Run this bit of code. Then add additional mnemonic plots to the figure.

#Import additional packages we will need
import numpy as np
import pandas as pd

#Convert a data array to a pandas dataframe
#and find significant spikes in the data
#Return the spikes as a binary 1 or 0 array
def find_unc(data):
    #Convert data to pandas
    df=pd.DataFrame(data)
    #Caluclate the rolling average 
    #(200 is somewhat arbitray value to take the rolling average over)
    df_mean = df.rolling(200).mean()
    #Calculate the percent change (i.e any points of change) of the data
    df_change = df_mean.pct_change(periods=200)
    #Convert large percent changes to 1 or 0
    #0.5 (50%) is a somewhat arbitray number 
    #to set as the amount of change in the data
    dfbin = ((df_change < -0.5) | (df_change > 0.5)).astype(int)
    #Return the binaray array
    return(dfbin)

#Define a function to make the plot and set parameters
def make_plot(i,var,colour):
    #Set the data to a variable
    data=lases[wellid][var]
    #Find the spikes in the data
    dfbin=find_unc(data)
    #Now perform the plotting
    top=min(lases[wellid]['DEPTH'])
    bot=max(lases[wellid]['DEPTH'])
    ax[i].plot(dfbin*np.nanmax(data), lases[wellid]['DEPTH'], color = 'black', linewidth = 0.5)
    ax[i].plot(data, lases[wellid]['DEPTH'], color = colour, linewidth = 0.5)
    ax[i].set_xlabel(var)
    ax[i].xaxis.label.set_color(colour)
    ax[i].set_xlim(np.nanpercentile(lases[wellid][var],0.5), np.nanpercentile(lases[wellid][var],99.5))
    ax[i].tick_params(axis='x', colors=colour)
    ax[i].title.set_color(colour)
    ax[i].set_ylim(top,bot)
    ax[i].invert_yaxis()
    ax[i].tick_params(left=False,
                bottom=True,
                labelleft=False,
                labelbottom=True)

#Make the figure
fig, ax = plt.subplots(nrows=1, ncols=2, figsize=(16,6))

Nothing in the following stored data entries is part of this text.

(** * gonutz/blob: a shallow embedding of the blob container and its codec

    The Go package keeps an ordered index of (id, start, end) entries over
    one data buffer, serialises it as

      uint32 header length | (uint16 id length | id | uint64 data length)* | data

    with every number in little-endian byte order, and reads it back.

    The embedding follows blob.go function by function, in its latest
    revision; the first revision differs in the loop that dissects the
    header, which is embedded as well ([dissect_v1], [Read_v1]) and shown to
    agree with the later one.  Go values are modelled as follows.
    - [[]byte] is [list byte]; a nil slice and an empty slice are both [[]].
    - [string] is [String.string], a sequence of bytes; [[]byte(s)] is
      [list_byte_of_string] and [string(bs)] is [string_of_list_byte].
    - [uint16], [uint32] and [uint64] values are [Z] with the wrap-around of
      every conversion and operation written out.
    - [error] is an inductive type: the sentinel errors of package io and the
      values built by [errors.New]; [nil] is [None].
    - [io.Writer] and [io.Reader] are type classes; [bytes.Buffer], which the
      package uses internally and which its tests use as sink and source, is
      an instance of both.
    - a run-time panic (slice bounds, length overflow in [append]) is the
      outcome [Panic]; loops whose termination depends on the reader take
      fuel and may end in [OutOfFuel]. *)

From Stdlib Require Import ZArith Ascii String List Lia Bool.
From coqutil Require Import Byte Word.LittleEndianList.
Import ListNotations.
Local Open Scope Z_scope.

Set Implicit Arguments.

(** ** Go values *)

(** [len(s)] of a slice. *)
Definition len {A : Type} (s : list A) : Z := Z.of_nat (List.length s).

(** [len(s)] of a string: its number of bytes. *)
Definition strlen (s : string) : Z := Z.of_nat (String.length s).

(** Conversions to the unsigned integer types keep the low bits. *)
Definition uint16 (z : Z) : Z := z mod 2 ^ 16.
Definition uint32 (z : Z) : Z := z mod 2 ^ 32.
Definition uint64 (z : Z) : Z := z mod 2 ^ 64.

(** The largest [int] (64-bit platforms); no slice is longer. *)
Definition MaxInt : Z := 2 ^ 63 - 1.

(** [make([]byte, n)]: [n] zero bytes. *)
Definition make (n : Z) : list byte := repeat Byte.x00 (Z.to_nat n).

(** ** Errors *)

Inductive error : Type :=
| EOF                          (* io.EOF *)
| ErrUnexpectedEOF             (* io.ErrUnexpectedEOF *)
| ErrShortBuffer               (* io.ErrShortBuffer *)
| errors_New (text : string).  (* errors.New(text) *)

(** [err.Error()] *)
Definition Error (e : error) : string :=
  match e with
  | EOF => "EOF"
  | ErrUnexpectedEOF => "unexpected EOF"
  | ErrShortBuffer => "short buffer"
  | errors_New text => text
  end.

(** [err == nil] and [err == io.EOF] *)
Definition is_nil (err : option error) : bool :=
  match err with None => true | Some _ => false end.

Definition is_EOF (err : option error) : bool :=
  match err with Some EOF => true | _ => false end.

(** ** Outcomes of a call *)

Inductive outcome (A : Type) : Type :=
| Ret (a : A)            (* the call returns *)
| Panic (msg : string)   (* a run-time panic unwinds the call *)
| OutOfFuel.             (* the loop budget of the model is used up *)

Arguments Ret {A} a.
Arguments Panic {A} msg.
Arguments OutOfFuel {A}.

Definition bind {A B : Type} (m : outcome A) (k : A -> outcome B) : outcome B :=
  match m with
  | Ret a => k a
  | Panic msg => Panic msg
  | OutOfFuel => OutOfFuel
  end.

Notation "x <- m ;; k" := (bind m (fun x => k))
  (at level 61, m at next level, right associativity).
Notation "' p <- m ;; k" := (bind m (fun x => let p := x in k))
  (at level 61, p pattern, m at next level, right associativity).

(** The slice expression [s[lo:hi]].  The slices of this package never have
    spare capacity that an index could reach: the one built by [append] is
    only indexed below its length, the one built by [make] has none. *)
Definition slice (s : list byte) (lo hi : Z) : outcome (list byte) :=
  if (0 <=? lo) && (lo <=? hi) && (hi <=? len s)
  then Ret (firstn (Z.to_nat (hi - lo)) (skipn (Z.to_nat lo) s))
  else Panic "slice bounds out of range".

(** ** Package io *)

Module io.

(** [Write(p) (n, err)]: the writer after the call, [n] and [err]. *)
Class Writer (W : Type) : Type :=
  { Write : W -> list byte -> W * (Z * option error) }.

(** [Read(p) (n, err)] for a [p] of length [k]: the reader after the call,
    the [n] bytes it stored at the front of [p], and [err].  A reader may
    return fewer than [k] bytes without an error, never more. *)
Class Reader (R : Type) : Type :=
  { Read : R -> Z -> R * (list byte * option error) }.

Class ReaderOk (R : Type) `{Reader R} : Prop :=
  { Read_le : forall r k, 0 <= k -> len (fst (snd (Read r k))) <= k }.

Arguments ReaderOk R {_}.

(** What [buf] holds after a read into [buf[n:]] stored [got]. *)
Definition stored (buf : list byte) (n : Z) (got : list byte) : list byte :=
  firstn (Z.to_nat n) buf ++ got ++ skipn (Z.to_nat n + List.length got) buf.

(** The loop of [ReadAtLeast]:
    [for n < min && err == nil { nn, err = r.Read(buf[n:]); n += nn }]. *)
Fixpoint ReadAtLeast_loop {R : Type} `{Reader R} (fuel : nat) (r : R)
  (buf : list byte) (min n : Z) (err : option error)
  : outcome (R * (list byte * (Z * option error))) :=
  if (n <? min) && is_nil err then
    match fuel with
    | O => OutOfFuel
    | S fuel' =>
        let '(r', (got, err')) := Read r (len buf - n) in
        ReadAtLeast_loop fuel' r' (stored buf n got) min (n + len got) err'
    end
  else Ret (r, (buf, (n, err))).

#Add a plot of each mnemoic to your figure
make_plot(0,"GR","green")
make_plot(1,"RDEP","red")

#Quick way to get the list of keys
#lases[wellid].keys()

#Fix the details on the figure
plt.subplots_adjust(wspace=0.01)
ax[0].set_ylabel("Depth (m)")
ax[0].tick_params(left=True,
            bottom=True,
            labelleft=True,
            labelbottom=True)

Solution

To solve the challenge you can change the ncols varibale and then add new calls to the make_plot function.

#Change the number of columns
fig, ax = plt.subplots(nrows=1, ncols=8, figsize=(16,6))
    
#Add additional calls to the make plot
make_plot(0,"CALI","green")
make_plot(1,"DRHO","red")
make_plot(2,"DT","blue")
make_plot(3,"GR","purple")
make_plot(4,"RDEP","cyan")
make_plot(5,"RHOB","pink")
make_plot(6,"RMED","brown")
make_plot(7,"SP","orange")

To learn more about the smoothing steps make a diagnostic plots at each step.

#Set an example dataset, i.e.
#wellid 1 and var is "GR"
data=lases[1]["GR"]

#Convert data to pandas
df=pd.DataFrame(data)

plt.plot(df)
plt.title("Raw data")
plt.show()

#Caluclate the rolling average 
df_mean = df.rolling(200).mean()

plt.plot(df_mean)
plt.title("Smoothed data")
plt.show()

#Calculate the percent change (i.e any points of change) of the data
df_change = df_mean.pct_change(periods=200)

plt.plot(df_change)
plt.title("Percentage changes along the smoothed data")
plt.show()

#Convert large percent changes to 1 or 0
dfbin = ((df_change < -0.2) | (df_change > 0.2)).astype(int)

plt.plot(dfbin)
plt.title("'Binarised' version of large percentage changes")
plt.show()

SEGY Seismic data processing

from obspy.io.segy.segy import _read_segy
import matplotlib.pyplot as plt
import numpy as np

#Adapted from https://agilescientific.com/blog/2016/9/21/x-lines-of-python-read-and-write-seg-y
#See the notebooks here for more good examples
#https://github.com/agile-geoscience/xlines

#Set the filename of the segy data

filename="../data/james/james_1959_pstm_tvfk_gain.sgy"

#Data randomly chosen from here:
#Title: 2006 James 3D Seismic Survey.
#Author: White, A.
#Prepared by: Terrex Seismic Pty Ltd; Pioneer Surveys Pty Ltd; WestenGeco
#Tenement: PPL00182
#Operator: Santos Ltd
#https://sarigbasis.pir.sa.gov.au/WebtopEw/ws/samref/sarig1/wci/Record?r=0&m=1&w=catno=2035790

#This will take about 1 minute. 
#When the [*] changes to [52] and the circle in the top right is clear, it has completed
stream = _read_segy(filename, headonly=True)
print(np.shape(stream.traces))
stream

(48832,)





48832 traces in the SEG Y structure.

#Look at a single trace
one_trace = stream.traces[10000]

#Print out details single trace
print(one_trace)

plt.figure(figsize=(16,2))
plt.plot(one_trace.data)
plt.show()

Trace sequence number within line: 10001
1001 samples, dtype=float32, 250.00 Hz

png

#Stack multiple traces into a single numpy array
data = np.stack([t.data for t in stream.traces[12320:12320+500]])

#What does the stacked data look like
data.shape

(500, 1001)

#Have a look at the data
plt.imshow(data.T, cmap="Greys", aspect='auto')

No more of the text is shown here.